_Exercise_
Your answer must consist of exactly the lines below, starting with the line with "performed, in order." and going on through the line with "[handlePriceRequest] up to", and nothing else.

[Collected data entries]
####################

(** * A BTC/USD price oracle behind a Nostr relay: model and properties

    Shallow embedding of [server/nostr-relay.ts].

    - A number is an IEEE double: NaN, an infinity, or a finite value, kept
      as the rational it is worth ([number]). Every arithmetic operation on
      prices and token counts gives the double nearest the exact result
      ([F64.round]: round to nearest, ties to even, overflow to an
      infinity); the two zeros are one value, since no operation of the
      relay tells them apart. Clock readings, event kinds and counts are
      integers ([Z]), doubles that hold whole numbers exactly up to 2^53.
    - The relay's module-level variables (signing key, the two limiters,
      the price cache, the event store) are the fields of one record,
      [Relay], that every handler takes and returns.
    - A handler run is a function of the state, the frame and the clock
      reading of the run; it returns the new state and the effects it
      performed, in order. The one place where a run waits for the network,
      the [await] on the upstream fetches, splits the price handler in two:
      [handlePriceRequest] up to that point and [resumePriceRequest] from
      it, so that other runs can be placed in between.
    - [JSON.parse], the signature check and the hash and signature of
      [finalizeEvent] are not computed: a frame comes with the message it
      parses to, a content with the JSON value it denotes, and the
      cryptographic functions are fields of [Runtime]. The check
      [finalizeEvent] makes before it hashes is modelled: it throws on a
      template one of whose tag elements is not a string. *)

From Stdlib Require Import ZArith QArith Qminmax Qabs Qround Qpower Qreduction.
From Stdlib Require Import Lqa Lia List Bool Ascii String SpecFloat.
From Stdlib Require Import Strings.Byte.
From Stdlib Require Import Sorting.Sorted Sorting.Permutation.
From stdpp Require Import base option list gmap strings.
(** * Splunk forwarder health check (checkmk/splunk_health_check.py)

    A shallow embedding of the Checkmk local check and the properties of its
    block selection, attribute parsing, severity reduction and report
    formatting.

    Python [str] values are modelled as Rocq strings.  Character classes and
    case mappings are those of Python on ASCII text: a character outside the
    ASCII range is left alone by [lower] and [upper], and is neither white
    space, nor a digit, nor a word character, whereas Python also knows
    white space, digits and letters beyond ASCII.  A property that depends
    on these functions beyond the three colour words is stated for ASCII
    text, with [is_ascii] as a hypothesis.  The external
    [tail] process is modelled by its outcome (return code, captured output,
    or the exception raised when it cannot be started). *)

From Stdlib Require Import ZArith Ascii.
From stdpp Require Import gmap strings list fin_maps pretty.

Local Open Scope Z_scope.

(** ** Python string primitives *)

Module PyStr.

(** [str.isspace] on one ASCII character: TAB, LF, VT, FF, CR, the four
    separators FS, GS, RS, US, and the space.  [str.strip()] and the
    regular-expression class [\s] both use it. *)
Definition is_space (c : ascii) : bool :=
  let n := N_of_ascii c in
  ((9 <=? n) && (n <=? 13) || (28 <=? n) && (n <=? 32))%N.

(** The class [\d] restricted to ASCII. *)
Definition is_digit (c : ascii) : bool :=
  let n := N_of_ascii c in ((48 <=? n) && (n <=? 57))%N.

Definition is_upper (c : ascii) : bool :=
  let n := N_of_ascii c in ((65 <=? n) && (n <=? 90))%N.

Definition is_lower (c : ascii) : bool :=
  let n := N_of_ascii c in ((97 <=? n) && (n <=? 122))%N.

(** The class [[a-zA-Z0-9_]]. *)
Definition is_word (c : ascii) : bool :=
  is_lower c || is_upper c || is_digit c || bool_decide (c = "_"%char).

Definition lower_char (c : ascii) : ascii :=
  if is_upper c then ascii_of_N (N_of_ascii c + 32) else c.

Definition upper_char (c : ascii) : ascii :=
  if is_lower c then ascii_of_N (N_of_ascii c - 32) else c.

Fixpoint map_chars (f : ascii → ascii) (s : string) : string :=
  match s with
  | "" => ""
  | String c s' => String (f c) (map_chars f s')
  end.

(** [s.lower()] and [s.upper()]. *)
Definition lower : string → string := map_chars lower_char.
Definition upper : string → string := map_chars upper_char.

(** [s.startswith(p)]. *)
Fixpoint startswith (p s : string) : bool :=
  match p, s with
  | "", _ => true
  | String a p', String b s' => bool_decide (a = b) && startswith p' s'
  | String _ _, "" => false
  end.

####################

_Finished exercise_
      performed, in order. The one place where a run waits for the network,
      the [await] on the upstream fetches, splits the price handler in two:
      [handlePriceRequest] up to that point and [resumePriceRequest] from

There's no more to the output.